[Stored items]

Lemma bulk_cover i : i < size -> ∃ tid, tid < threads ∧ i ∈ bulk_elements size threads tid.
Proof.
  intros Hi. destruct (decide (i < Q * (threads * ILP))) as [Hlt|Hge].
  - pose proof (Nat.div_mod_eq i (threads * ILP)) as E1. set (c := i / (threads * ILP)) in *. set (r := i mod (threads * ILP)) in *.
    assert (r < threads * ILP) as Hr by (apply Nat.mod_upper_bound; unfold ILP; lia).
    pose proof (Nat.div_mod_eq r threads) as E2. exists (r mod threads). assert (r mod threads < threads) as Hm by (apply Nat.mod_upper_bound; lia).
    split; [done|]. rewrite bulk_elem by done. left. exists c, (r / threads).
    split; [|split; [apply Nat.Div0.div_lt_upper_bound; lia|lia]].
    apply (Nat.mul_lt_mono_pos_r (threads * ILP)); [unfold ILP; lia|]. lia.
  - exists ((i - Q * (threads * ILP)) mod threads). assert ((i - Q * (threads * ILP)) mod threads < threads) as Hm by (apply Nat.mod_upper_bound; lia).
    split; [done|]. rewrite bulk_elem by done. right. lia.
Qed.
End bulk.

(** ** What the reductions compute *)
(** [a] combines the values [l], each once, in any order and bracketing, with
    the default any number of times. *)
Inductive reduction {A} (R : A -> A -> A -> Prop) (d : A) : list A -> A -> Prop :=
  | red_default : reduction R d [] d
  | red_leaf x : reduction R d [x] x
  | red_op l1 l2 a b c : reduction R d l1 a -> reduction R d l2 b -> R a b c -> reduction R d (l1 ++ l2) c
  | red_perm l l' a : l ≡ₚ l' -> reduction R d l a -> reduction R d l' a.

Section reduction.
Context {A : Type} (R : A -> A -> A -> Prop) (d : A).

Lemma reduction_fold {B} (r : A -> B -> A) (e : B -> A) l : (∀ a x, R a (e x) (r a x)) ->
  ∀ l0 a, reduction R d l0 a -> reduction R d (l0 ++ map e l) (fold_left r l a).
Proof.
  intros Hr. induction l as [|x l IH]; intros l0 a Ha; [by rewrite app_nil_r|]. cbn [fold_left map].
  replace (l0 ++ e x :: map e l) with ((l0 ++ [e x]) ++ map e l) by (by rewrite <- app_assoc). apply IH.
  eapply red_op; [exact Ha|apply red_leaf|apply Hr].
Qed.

* * *

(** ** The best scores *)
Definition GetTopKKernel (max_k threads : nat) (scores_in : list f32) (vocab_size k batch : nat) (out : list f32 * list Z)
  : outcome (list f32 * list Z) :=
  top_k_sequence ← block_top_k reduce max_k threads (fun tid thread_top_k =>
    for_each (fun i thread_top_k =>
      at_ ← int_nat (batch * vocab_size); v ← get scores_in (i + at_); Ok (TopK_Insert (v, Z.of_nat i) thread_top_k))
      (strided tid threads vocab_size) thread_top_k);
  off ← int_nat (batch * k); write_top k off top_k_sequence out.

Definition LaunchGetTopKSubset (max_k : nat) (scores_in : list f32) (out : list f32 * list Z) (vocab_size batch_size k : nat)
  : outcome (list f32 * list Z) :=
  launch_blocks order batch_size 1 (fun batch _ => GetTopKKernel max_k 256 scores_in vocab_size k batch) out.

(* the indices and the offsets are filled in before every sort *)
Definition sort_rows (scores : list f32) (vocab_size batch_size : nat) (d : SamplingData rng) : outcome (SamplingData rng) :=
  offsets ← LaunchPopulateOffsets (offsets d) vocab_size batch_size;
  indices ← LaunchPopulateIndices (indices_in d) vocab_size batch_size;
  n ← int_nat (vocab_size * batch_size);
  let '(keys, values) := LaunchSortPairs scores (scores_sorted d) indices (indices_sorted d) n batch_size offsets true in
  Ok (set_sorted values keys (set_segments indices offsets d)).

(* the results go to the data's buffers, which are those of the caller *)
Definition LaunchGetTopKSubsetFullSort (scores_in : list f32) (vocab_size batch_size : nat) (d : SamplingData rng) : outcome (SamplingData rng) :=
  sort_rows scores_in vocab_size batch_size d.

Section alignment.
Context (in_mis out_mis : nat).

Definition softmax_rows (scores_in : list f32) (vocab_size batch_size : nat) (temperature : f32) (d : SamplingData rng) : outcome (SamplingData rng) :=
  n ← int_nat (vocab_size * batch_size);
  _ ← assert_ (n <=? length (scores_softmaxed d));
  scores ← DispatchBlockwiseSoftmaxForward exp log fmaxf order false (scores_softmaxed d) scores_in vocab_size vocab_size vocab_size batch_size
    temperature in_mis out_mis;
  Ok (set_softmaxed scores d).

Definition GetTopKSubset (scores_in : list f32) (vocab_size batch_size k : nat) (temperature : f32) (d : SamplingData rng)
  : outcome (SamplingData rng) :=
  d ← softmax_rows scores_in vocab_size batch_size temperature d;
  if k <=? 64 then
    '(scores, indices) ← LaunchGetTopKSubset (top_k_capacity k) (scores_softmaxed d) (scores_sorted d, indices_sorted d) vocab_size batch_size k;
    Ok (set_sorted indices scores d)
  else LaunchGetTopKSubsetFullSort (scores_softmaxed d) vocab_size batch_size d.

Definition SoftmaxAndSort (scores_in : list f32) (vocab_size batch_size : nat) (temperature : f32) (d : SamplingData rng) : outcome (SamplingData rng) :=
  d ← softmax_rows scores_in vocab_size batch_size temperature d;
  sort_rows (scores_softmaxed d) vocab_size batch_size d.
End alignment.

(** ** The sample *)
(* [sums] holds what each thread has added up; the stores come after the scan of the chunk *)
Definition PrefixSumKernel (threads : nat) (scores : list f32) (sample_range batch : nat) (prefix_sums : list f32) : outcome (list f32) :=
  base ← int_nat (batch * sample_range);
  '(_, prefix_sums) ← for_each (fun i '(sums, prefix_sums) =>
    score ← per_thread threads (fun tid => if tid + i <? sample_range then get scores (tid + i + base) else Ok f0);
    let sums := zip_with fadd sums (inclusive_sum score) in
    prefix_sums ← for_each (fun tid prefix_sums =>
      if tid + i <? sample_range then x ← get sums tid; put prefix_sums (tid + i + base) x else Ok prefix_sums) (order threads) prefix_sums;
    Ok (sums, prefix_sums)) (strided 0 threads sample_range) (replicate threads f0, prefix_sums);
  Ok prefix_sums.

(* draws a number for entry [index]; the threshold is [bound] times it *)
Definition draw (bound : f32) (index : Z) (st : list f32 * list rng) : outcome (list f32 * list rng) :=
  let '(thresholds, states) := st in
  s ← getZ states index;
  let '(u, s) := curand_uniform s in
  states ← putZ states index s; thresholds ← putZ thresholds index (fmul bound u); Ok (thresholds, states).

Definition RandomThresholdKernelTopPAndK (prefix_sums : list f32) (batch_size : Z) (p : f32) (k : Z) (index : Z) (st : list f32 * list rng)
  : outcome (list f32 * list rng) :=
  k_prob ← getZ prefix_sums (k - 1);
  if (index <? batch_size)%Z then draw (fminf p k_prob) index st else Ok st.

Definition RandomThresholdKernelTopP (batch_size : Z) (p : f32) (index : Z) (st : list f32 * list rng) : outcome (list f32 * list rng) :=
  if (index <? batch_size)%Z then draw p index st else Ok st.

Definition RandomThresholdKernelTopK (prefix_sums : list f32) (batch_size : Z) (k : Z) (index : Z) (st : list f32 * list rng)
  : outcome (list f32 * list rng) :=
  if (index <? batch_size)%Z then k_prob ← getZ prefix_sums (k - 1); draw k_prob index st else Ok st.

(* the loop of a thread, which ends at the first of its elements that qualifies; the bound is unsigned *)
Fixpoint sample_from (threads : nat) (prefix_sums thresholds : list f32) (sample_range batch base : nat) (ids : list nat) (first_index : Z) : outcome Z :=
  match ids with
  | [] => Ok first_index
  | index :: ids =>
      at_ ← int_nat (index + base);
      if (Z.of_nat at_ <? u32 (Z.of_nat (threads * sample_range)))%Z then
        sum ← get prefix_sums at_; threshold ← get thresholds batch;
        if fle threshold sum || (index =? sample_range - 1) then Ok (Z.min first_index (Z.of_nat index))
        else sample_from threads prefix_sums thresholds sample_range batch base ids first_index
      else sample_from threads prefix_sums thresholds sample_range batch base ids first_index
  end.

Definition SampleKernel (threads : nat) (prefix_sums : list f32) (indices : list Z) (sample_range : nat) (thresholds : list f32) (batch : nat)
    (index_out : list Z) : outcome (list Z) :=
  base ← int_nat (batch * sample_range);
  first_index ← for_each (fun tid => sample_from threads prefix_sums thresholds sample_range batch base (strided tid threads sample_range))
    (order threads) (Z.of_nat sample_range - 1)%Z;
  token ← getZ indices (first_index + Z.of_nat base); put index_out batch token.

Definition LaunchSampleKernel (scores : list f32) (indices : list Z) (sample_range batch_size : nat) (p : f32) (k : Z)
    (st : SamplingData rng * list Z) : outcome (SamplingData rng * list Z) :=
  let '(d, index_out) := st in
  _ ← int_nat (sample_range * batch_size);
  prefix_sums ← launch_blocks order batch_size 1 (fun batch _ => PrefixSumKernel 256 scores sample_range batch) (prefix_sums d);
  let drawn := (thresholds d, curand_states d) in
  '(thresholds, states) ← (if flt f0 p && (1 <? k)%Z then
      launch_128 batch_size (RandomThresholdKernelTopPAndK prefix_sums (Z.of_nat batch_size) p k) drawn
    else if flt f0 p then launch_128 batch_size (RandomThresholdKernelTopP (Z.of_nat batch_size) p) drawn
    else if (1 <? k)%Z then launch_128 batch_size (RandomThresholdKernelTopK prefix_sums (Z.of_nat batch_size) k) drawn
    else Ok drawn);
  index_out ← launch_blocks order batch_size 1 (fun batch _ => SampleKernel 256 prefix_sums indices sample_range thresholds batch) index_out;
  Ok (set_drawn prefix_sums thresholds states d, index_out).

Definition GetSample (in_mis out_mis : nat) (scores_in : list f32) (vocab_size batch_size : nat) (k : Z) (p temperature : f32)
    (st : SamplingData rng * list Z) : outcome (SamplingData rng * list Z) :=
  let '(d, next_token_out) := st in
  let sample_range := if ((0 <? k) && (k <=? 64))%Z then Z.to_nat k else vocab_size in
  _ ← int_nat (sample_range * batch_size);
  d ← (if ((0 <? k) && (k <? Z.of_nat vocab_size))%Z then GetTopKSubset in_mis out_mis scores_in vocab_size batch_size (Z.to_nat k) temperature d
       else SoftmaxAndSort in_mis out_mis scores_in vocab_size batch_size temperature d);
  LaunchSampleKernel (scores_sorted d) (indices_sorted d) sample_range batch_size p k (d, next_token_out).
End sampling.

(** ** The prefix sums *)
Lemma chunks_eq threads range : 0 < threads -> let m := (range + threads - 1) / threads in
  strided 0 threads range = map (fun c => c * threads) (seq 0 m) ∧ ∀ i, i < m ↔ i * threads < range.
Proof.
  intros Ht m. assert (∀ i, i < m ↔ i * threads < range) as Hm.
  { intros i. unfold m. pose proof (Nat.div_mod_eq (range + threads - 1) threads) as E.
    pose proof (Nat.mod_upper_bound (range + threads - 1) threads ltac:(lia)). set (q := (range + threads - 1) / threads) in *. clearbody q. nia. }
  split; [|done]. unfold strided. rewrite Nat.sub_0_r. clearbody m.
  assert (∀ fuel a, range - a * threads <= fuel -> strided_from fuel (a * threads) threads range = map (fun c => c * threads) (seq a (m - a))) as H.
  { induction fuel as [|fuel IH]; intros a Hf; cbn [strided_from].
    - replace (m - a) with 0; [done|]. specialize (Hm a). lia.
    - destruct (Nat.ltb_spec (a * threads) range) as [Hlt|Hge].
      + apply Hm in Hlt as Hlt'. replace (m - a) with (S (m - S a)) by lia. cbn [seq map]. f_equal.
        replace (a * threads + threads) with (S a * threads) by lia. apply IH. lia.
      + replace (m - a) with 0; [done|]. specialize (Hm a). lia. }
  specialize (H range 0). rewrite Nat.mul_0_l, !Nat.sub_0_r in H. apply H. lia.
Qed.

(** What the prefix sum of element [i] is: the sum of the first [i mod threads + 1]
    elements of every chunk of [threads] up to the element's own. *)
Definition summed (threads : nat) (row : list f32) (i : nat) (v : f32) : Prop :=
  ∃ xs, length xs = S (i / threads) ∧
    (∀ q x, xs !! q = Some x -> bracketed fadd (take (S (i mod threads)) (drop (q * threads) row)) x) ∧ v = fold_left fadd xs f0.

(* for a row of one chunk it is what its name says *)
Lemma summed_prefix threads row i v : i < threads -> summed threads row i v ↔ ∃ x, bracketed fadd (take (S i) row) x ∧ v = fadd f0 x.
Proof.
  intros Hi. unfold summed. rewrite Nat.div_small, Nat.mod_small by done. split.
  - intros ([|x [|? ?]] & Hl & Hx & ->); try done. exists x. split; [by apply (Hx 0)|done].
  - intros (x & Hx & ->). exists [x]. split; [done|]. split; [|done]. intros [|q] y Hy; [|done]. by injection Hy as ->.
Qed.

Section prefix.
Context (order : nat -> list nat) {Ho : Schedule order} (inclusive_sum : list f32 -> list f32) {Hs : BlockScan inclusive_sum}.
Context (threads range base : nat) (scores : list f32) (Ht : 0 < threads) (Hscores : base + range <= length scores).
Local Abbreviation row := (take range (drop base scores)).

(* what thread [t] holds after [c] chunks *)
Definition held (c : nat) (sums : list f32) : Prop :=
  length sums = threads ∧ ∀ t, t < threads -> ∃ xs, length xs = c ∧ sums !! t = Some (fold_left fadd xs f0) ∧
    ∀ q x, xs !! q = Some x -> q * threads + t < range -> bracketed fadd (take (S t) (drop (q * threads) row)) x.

About this task
Write out only the lines that run from the line containing "(* for a row" through the line containing "threads) row)) x.", both included, exactly as they appear above.

Answer to this task
(* for a row of one chunk it is what its name says *)
Lemma summed_prefix threads row i v : i < threads -> summed threads row i v ↔ ∃ x, bracketed fadd (take (S i) row) x ∧ v = fadd f0 x.
Proof.
  intros Hi. unfold summed. rewrite Nat.div_small, Nat.mod_small by done. split.
  - intros ([|x [|? ?]] & Hl & Hx & ->); try done. exists x. split; [by apply (Hx 0)|done].
  - intros (x & Hx & ->). exists [x]. split; [done|]. split; [|done]. intros [|q] y Hy; [|done]. by injection Hy as ->.
Qed.

Section prefix.
Context (order : nat -> list nat) {Ho : Schedule order} (inclusive_sum : list f32 -> list f32) {Hs : BlockScan inclusive_sum}.
Context (threads range base : nat) (scores : list f32) (Ht : 0 < threads) (Hscores : base + range <= length scores).
Local Abbreviation row := (take range (drop base scores)).

(* what thread [t] holds after [c] chunks *)
Definition held (c : nat) (sums : list f32) : Prop :=
  length sums = threads ∧ ∀ t, t < threads -> ∃ xs, length xs = c ∧ sums !! t = Some (fold_left fadd xs f0) ∧
    ∀ q x, xs !! q = Some x -> q * threads + t < range -> bracketed fadd (take (S t) (drop (q * threads) row)) x.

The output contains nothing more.